Protected from Nazi confiscation inside the walls of a school, the poignant poems and related drawings were published in the 1993 compilation, “I Never Saw Another Butterfly.” They were also the basis of a powerful interdisciplinary unit taught to St. Christopher School’s 20 eighth graders.
“It was really terrible because it was a concentration camp just for kids,” said eighth grader Kelly McWilliams, noting that 15,000 children under the age of 15 passed through the camp from 1942-44, with less than 100 of them surviving the war.
“Hitler billed Terezin as the Fuhrer’s gift to the Jews, and he put it on display as this wonderful town where he was taking such good care of everyone,” said Sheila Nicholson, the 38-year teaching veteran and school counselor who integrated the poems into her St. Christopher world geography course after learning of their existence at a bullying conference attended by staffers from the U.S. Holocaust Memorial Museum in Houston.

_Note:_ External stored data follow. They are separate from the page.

(* ===== verification/Prelude.v ===== *)
(** * sealloc: a verification of the security allocator

    sealloc (src/src and src/src/sealloc) replaces malloc, free, calloc and realloc of a
    Linux process.  Its protection comes from where regions are placed and from never
    placing two of them at the same address: sizes are rounded to 43 classes, the regions
    of a class are drawn in a pseudo-random order from randomly chosen runs, runs are cut
    out of chunks at random, and all metadata lives in mappings of its own.  The
    development translates this code into functions of [outcome] (below) and proves what
    a client of the allocator can rely on.

    ** How the code is modelled

    A C function is a function from the state it reads to an [outcome] of its result and
    the state it leaves.  [Fail] names the way the program stops: a failed assertion of a
    build with assertions ([c_assert]; the class [Build] is the switch), abort(), exit(1)
    by se_error, undefined behaviour (an access outside an array, a null or dangling
    pointer, a division by zero), with memory tagging a tag fault, or a loop that used up
    its bound.  So a theorem that
    ends in [Ok] includes that none of these happens.  Integers are in Z, with the wrap of
    their C type ([wrap], [u8], [u16], [u32], [u64]) where the code can leave it; a pointer
    is an address in Z, NULL is 0.  The heap structures are kept in one finite map per
    structure type, indexed by address, so that aliasing through the intrusive lists is
    that of the code.

    A loop is [while_loop step k]: at most 2^k steps, unary in k, so it evaluates.  The
    bounds are never a hypothesis: the theorems that say a function returns [Ok] show that
    its loops end inside them.  Lists of mappings, chunks and runs have distinct page or
    granule addresses below 2^47, hence k = 47; a walk through a buddy tree climbs at most
    its depth (4 to 7); platform_map_probe moves a page at a time through 64-bit addresses
    (52); number printers emit at most 20 digits (8); a format is shorter than 2^32
    (32).  The one loop of the code that may not end is the request for memory of
    arena_morecore: [Fail Diverged] after 2^47 requests stands for it, and
    [malloc_spins_without_memory] shows that it is reached.

    ** The parts, from the bottom up

    - Prelude (this file): outcomes, loops, machine integers, lists.  CArray: arrays of
      known length, and arrays of two-bit items packed in bytes.
    - Utils (utils.c, utils.h), SizeClass (size_class.c/h), Random (random.c), Logging
      (logging.c), Generator (generator.h, the tables literally): leaves of the system.
    - ContainerLL (container_ll.c/h): doubly linked lists, [ll_rep] against a list.
    - Platform (platform.c, platform_api.h): system calls over the interface [Kernel];
      KernelSpec: what is assumed of mmap, munmap, sbrk and /dev/urandom ([KernelLaws]), a
      kernel that satisfies it, and one without memory.
    - Run (run.c/h) and Bin (bin.c/h, and the parts of sealloc.c that work on one bin):
      regions of one size, issued once ([run_rep], [bin_rep]).
    - InternalAllocator, IntAllocTree, IntAllocProps (internal_allocator.c/h): the buddy
      allocator of the metadata, its block tree, its theorems.
    - Chunk (chunk.c/h, the code), ChunkTree (the abstract tree of nodes and free lists),
      ChunkAlloc, ChunkRun (allocation), ChunkBuddy (the node of an address), ChunkSpec
      (deallocation), ChunkProps (the theorems).
    - World (the state: kernel, generators, arena, stores of metadata, user memory), Arena
      (arena.c/h), Sealloc (sealloc.c), MallocApi (malloc_api.c): the code of the upper
      half.  ArenaMeta, ArenaInv, ArenaOps, ArenaHuge, ArenaFree, ArenaBins: the invariant
      of the arena, with a ghost state of blocks, chunks, runs and mappings, and that
      every operation keeps it.  SeallocInv, SeallocLookup, SeallocFree, SeallocRealloc: the
      same for the calls.
    - HeapSpec: the abstract specification, a finite map from addresses to lengths, as the
      interface [HeapAllocator] and the clients of it; SeallocHeap: malloc_api.c is an
      instance.  SeallocProps: the theorems about the allocator.  OneTime: the memory handed
      out over a trace of calls, on top of the record of issued regions in the ghost state.
    - Tagging (aarch64.h and the branches of run.c and platform.c for ARM memory tagging),
      TaggedSealloc (those of sealloc.c, and the tags of huge mappings), TaggedProps: the
      build with memory tagging.  The machine instructions are the interface [TagUnit] with
      the laws [TagLaws], the tags of new pages [TagPages] with [TagPagesLaws].
    - Statistics (the branches under STATISTICS of arena.c and malloc_api.c).

    A function keeps its C name; a loop body is [<function>_step]; a piece of a function
    that is reasoned about alone has a name and a comment of its own.

    ** The theorems

    - The whole allocator (SeallocProps): no client that gives back only what it holds,
      with sizes below 2^62 and no empty calloc or realloc ([call_ok]; the other sizes are
      among the last group), makes it fail, and its regions are disjoint (client_safe); malloc, calloc, free and
      realloc refine the operations on the abstract heap (malloc_fresh, calloc_zeroes,
      free_exact, realloc_moves); pointers that start no region are refused
      (invalid_pointer_aborts); along any calls of a client every structure has a
      metadata block of its own, apart from the others and from the regions
      (metadata_isolated); a request gets the bin of its size class (bin_of_request).  No
      byte is handed out a second time while it stays mapped, freed or not
      (OneTime: one_time_allocation).
    - Memory tagging: clients observe what they observe without it, the copies of the
      allocator do not fault, and every region, huge mappings included, has the tag of the
      pointer to it (tagged_client_refines); neighbouring regions in use differ in their
      tags (tagged_regions_isolated).
    - The components against their abstract states: runs, bins, chunks (which runs are
      handed out, returned and found), metadata blocks (the first free block that fits),
      lists, tables of generators, size classes.
    - Where the code does not do what it means to: calloc_overflow, realloc_zero_asserts,
      malloc_size_wraps, malloc_spins_without_memory, internal_alloc_oversized,
      vfse_log_repeats_prefix, run_validate_bitmap_bounds.
    - Statistics: the build logs one line per call and changes nothing else
      (stats_client_run).

    ** Assumed and not modelled

    Assumed are the laws of [KernelLaws] (mmap grants whole pages that were not mapped,
    below 2^47), of [TagLaws] (the manual of the instructions) and of [TagPagesLaws] (pages
    mapped with PROT_MTE start with the tag 0).  With tagging, the memset and memcpys of
    calloc and realloc are checked against the tags; the accesses of the allocator to its
    own metadata, whose pointers and pages have the tag 0, are not, and the tags that the
    pages of a chunk start with are not written down: every region of a run is tagged
    before it is accessed.  A new mapping holds
    zero bytes for the metadata; its contents are not assumed for user memory, since
    calloc clears them.  Threads are not modelled: the code has no locks.  Not modelled: the
    texts that the callers of se_debug and se_error pass (the macros are definitions of
    Logging; in the functions that use se_error the outcome is [ErrorExit], and se_debug has
    no effect on them), the DEBUG build (which only prints), the protection flags of
    mappings, the tests, the scripts (the tables they generate are modelled), and the build
    files. *)
From Stdlib Require Import ZArith Lia.
From stdpp Require Import base option numbers list gmap.

Declare Scope sealloc_scope.
Delimit Scope sealloc_scope with sealloc.

Open Scope Z_scope.

(** ** Outcomes

    Every C function that can fail returns an [outcome].  The error constructors
    are the ways in which the C program stops. *)
Inductive error : Type :=
  | UB             (* read or write outside an object, null dereference, division by zero *)
  | AssertFailed   (* assert(...) of a build with assertions *)
  | ErrorExit      (* se_error: message and exit(1) *)
  | Aborted        (* abort() *)
  | TagFault       (* an access whose pointer and memory have different tags, with memory tagging *)
  | Diverged.      (* the loop bound was used up *)

#[export] Instance error_eq_dec : EqDecision error.
Proof. solve_decision. Defined.

Inductive outcome (A : Type) : Type :=
  | Ok (a : A)
  | Fail (e : error).
Arguments Ok {A} a.
Arguments Fail {A} e.

Lemma Ok_inj {A} (a b : A) : Ok a = Ok b → a = b.
Proof. by intros [=]. Qed.

#[export] Instance outcome_ret : MRet outcome := λ A a, Ok a.
#[export] Instance outcome_bind : MBind outcome := λ A B f m,
  match m with Ok a => f a | Fail e => Fail e end.
#[export] Instance outcome_fmap : FMap outcome := λ A B f m,
  match m with Ok a => Ok (f a) | Fail e => Fail e end.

Nicholson assigned each student a different poem to analyze and reflect on.
In the poem assigned to Kelly, the poet notes that although the number of camp inmates was growing smaller and smaller, at least each would have the dignity of dying “together, as themselves,” Kelly said.
Chenoa Fields’ poem was written by a girl who escaped her physical prison by creating a land of tolerance in her mind.
“One of the things she said was, ‘I’d like to go there, maybe soon. A thousand strong can reach this goal before too long,’” quoted Chenoa.
Larry Major said the mere sound of footsteps was a source of terror in the life of his young poet, while Grace Koehler detected an angry determination in her writer.
“It was really touching. You could feel the courage that he put into it,” Grace said. “He had no doubt in his mind that they were going to beat this, whether he had to be killed to get it done or not.”
The poems also were explored in the students’ science, art and computer classes through their studies and drawings of butterflies indigenous to the Czech Republic. In religion, the eighth graders took a field trip to Metairie Cemetery to learn about local rituals related to death.
“But the main lesson we took out of this was how Hitler was one of the biggest bullies of all time, and how he discriminated against the Jews for no reason,” Larry said. “(Terezin’s inmates) were picked on for just being themselves; they were little kids who died for no reason.”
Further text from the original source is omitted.